Segment Open

(* ===== verification/Sha256.v ===== *)
(** SHA-256 (FIPS 180-4), as [crypto/sha256] computes it: payment identifiers
    and API-key records are digests of exact byte strings, so the hash is
    executed by the model instead of being left abstract. *)

From Stdlib Require Import ZArith Lia Strings.Byte.
From stdpp Require Import base list strings.
From S2P Require Import Prelude GoStd.

Local Open Scope Z_scope.

(** ** Word operations *)

Definition w32 (z : Z) : Z := Z.land z 0xffffffff.
Definition add32 (a b : Z) : Z := w32 (a + b).
Definition rotr (n x : Z) : Z := Z.lor (Z.shiftr x n) (w32 (Z.shiftl x (32 - n))).
Definition not32 (x : Z) : Z := Z.lxor x 0xffffffff.

Definition Ch (x y z : Z) : Z := Z.lxor (Z.land x y) (Z.land (not32 x) z).
Definition Maj (x y z : Z) : Z := Z.lxor (Z.land x y) (Z.lxor (Z.land x z) (Z.land y z)).
Definition Sigma0 (x : Z) : Z := Z.lxor (rotr 2 x) (Z.lxor (rotr 13 x) (rotr 22 x)).
Definition Sigma1 (x : Z) : Z := Z.lxor (rotr 6 x) (Z.lxor (rotr 11 x) (rotr 25 x)).
Definition sigma0 (x : Z) : Z := Z.lxor (rotr 7 x) (Z.lxor (rotr 18 x) (Z.shiftr x 3)).
Definition sigma1 (x : Z) : Z := Z.lxor (rotr 17 x) (Z.lxor (rotr 19 x) (Z.shiftr x 10)).

(** ** Constants

    The standard defines them as the first 32 bits of the fractional parts of
    the cube roots (round constants) and square roots (initial state) of the
    first primes. *)

Definition is_prime (n : nat) : bool :=
  forallb (fun d => negb (n mod d =? 0)%nat) (seq 2 (n - 2)).

Definition primes : list Z :=
  Eval vm_compute in map Z.of_nat (List.filter is_prime (seq 2 310)).

(** The integer [k]-th root of [n], found bit by bit. *)
Fixpoint root (k : Z) (bits : nat) (n acc : Z) : Z :=
  match bits with
  | O => acc
  | S bits =>
      let next := acc + 2 ^ Z.of_nat bits in
      root k bits n (if next ^ k <=? n then next else acc)
  end.

Definition root_fraction (k p : Z) : Z := w32 (root k 40 (p * 2 ^ (32 * k)) 0).

Definition K256 : list Z := Eval vm_compute in map (root_fraction 3) primes.

Definition H256 : list Z := Eval vm_compute in map (root_fraction 2) (take 8 primes).

(** ** Padding and parsing *)

Definition PutUint64 (z : Z) : list byte := PutUint32 (z / 2 ^ 32) ++ PutUint32 z.

(** The zero bytes between the 0x80 marker and the 64-bit length. *)
Definition pad_zeros (len : nat) : nat :=
  Z.to_nat ((55 - Z.of_nat len) mod 64).

Definition pad (msg : list byte) : list byte :=
  msg ++ x80 :: replicate (pad_zeros (length msg)) x00
      ++ PutUint64 (8 * Z.of_nat (length msg)).

Definition word_of (a b c d : byte) : Z :=
  Z_of_byte a * 2 ^ 24 + Z_of_byte b * 2 ^ 16 + Z_of_byte c * 2 ^ 8 + Z_of_byte d.

Fixpoint words (bs : list byte) : list Z :=
  match bs with
  | a :: b :: c :: d :: r => word_of a b c d :: words r
  | _ => []
  end.

(** ** Compression *)

(** The message schedule, most recent word first. *)
Fixpoint schedule (n : nat) (rev_w : list Z) : list Z :=
  match n with
  | O => rev_w
  | S n =>
      let w :=
        add32 (add32 (sigma1 (nth 1 rev_w 0)) (nth 6 rev_w 0))
              (add32 (sigma0 (nth 14 rev_w 0)) (nth 15 rev_w 0)) in
      schedule n (w :: rev_w)
  end.

Definition round (st : list Z) (kw : Z * Z) : list Z :=
  match st with
  | [a; b; c; d; e; f; g; h] =>
      let t1 := add32 (add32 h (Sigma1 e)) (add32 (Ch e f g) (add32 (fst kw) (snd kw))) in
      let t2 := add32 (Sigma0 a) (Maj a b c) in
      [add32 t1 t2; a; b; c; add32 d t1; e; f; g]
  | _ => st
  end.

Definition compress (st block : list Z) : list Z :=
  zip_with add32 st
    (fold_left round (zip K256 (rev (schedule 48 (rev block)))) st).

(** The 16-word blocks, one unit of fuel per block. *)
Fixpoint blocks (fuel : nat) (st ws : list Z) : list Z :=
  match fuel, ws with
  | O, _ | _, [] => st
  | S fuel, _ => blocks fuel (compress st (take 16 ws)) (drop 16 ws)
  end.

(** [sha256.Sum256]. *)
Definition sha256 (msg : list byte) : list byte :=
  let ws := words (pad msg) in
  flat_map PutUint32 (blocks (length ws) H256 ws).

(** ** Facts *)

(** The padded message is a whole number of 512-bit blocks. *)
Lemma pad_blocks msg : (Z.of_nat (length (pad msg)) mod 64 = 0)%Z.
Proof.
  unfold pad, pad_zeros. rewrite length_app, length_cons, length_app, length_replicate.
  change (length (PutUint64 _)) with 8%nat. set (n := Z.of_nat (length msg)).
  replace (Z.of_nat _) with (n + ((55 - n) mod 64) + 9)
    by (pose proof (Z.mod_pos_bound (55 - n) 64); lia).
  Z.to_euclidean_division_equations. lia.
Qed.

Lemma round_length st kw : length (round st kw) = length st.
Proof. do 9 (destruct st as [|? st]; try done). Qed.

Lemma rounds_length kws st : length (fold_left round kws st) = length st.
Proof. revert st. induction kws as [|k kws IH]; intros st; simpl; [done | by rewrite IH, round_length]. Qed.

Lemma blocks_length fuel st ws : length (blocks fuel st ws) = length st.
Proof.
  revert st ws. induction fuel as [|fuel IH]; intros st [|w ws]; simpl; try done.
  rewrite IH. unfold compress. rewrite length_zip_with, rounds_length. lia.
Qed.

(** A digest is 32 bytes. *)
Lemma sha256_length msg : length (sha256 msg) = 32%nat.
Proof.
  unfold sha256. assert (forall l, length (flat_map PutUint32 l) = (4 * length l)%nat) as H.
  { intros l. induction l as [|x l IH]; [done|]. simpl. rewrite IH. lia. }
  by rewrite H, blocks_length.
Qed.

(** The FIPS 180-4 test vectors: the empty message, one block, two blocks. *)
Example sha256_empty :
  hex_EncodeToString (sha256 []) =
  "e3b0c44298fc1c149afbf4c8996fb92427ae41e4649b934ca495991b7852b855"%string.
Proof. vm_compute. reflexivity. Qed.

Example sha256_abc :
  hex_EncodeToString (sha256 (bytes_of_string "abc")) =
  "ba7816bf8f01cfea414140de5dae2223b00361a396177a9cb410ff61f20015ad"%string.
Proof. vm_compute. reflexivity. Qed.

Example sha256_two_blocks :
  hex_EncodeToString (sha256 (bytes_of_string
    "abcdbcdecdefdefgefghfghighijhijkijkljklmklmnlmnomnopnopq")) =
  "248d6a61d20638b8e5c026930c3e6039a33ce45964ff2167f6ecedd419db06c1"%string.
Proof. vm_compute. reflexivity. Qed.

Segment Closed

TASK PROMPT> Reproduce exactly the first line of the listing and every line after it, through the one containing "Definition not32 (x". Nothing else belongs in the output.

TASK RESULT>
(* ===== verification/Sha256.v ===== *)
(** SHA-256 (FIPS 180-4), as [crypto/sha256] computes it: payment identifiers
    and API-key records are digests of exact byte strings, so the hash is
    executed by the model instead of being left abstract. *)

From Stdlib Require Import ZArith Lia Strings.Byte.
From stdpp Require Import base list strings.
From S2P Require Import Prelude GoStd.

Local Open Scope Z_scope.

(** ** Word operations *)

Definition w32 (z : Z) : Z := Z.land z 0xffffffff.
Definition add32 (a b : Z) : Z := w32 (a + b).
Definition rotr (n x : Z) : Z := Z.lor (Z.shiftr x n) (w32 (Z.shiftl x (32 - n))).
Definition not32 (x : Z) : Z := Z.lxor x 0xffffffff.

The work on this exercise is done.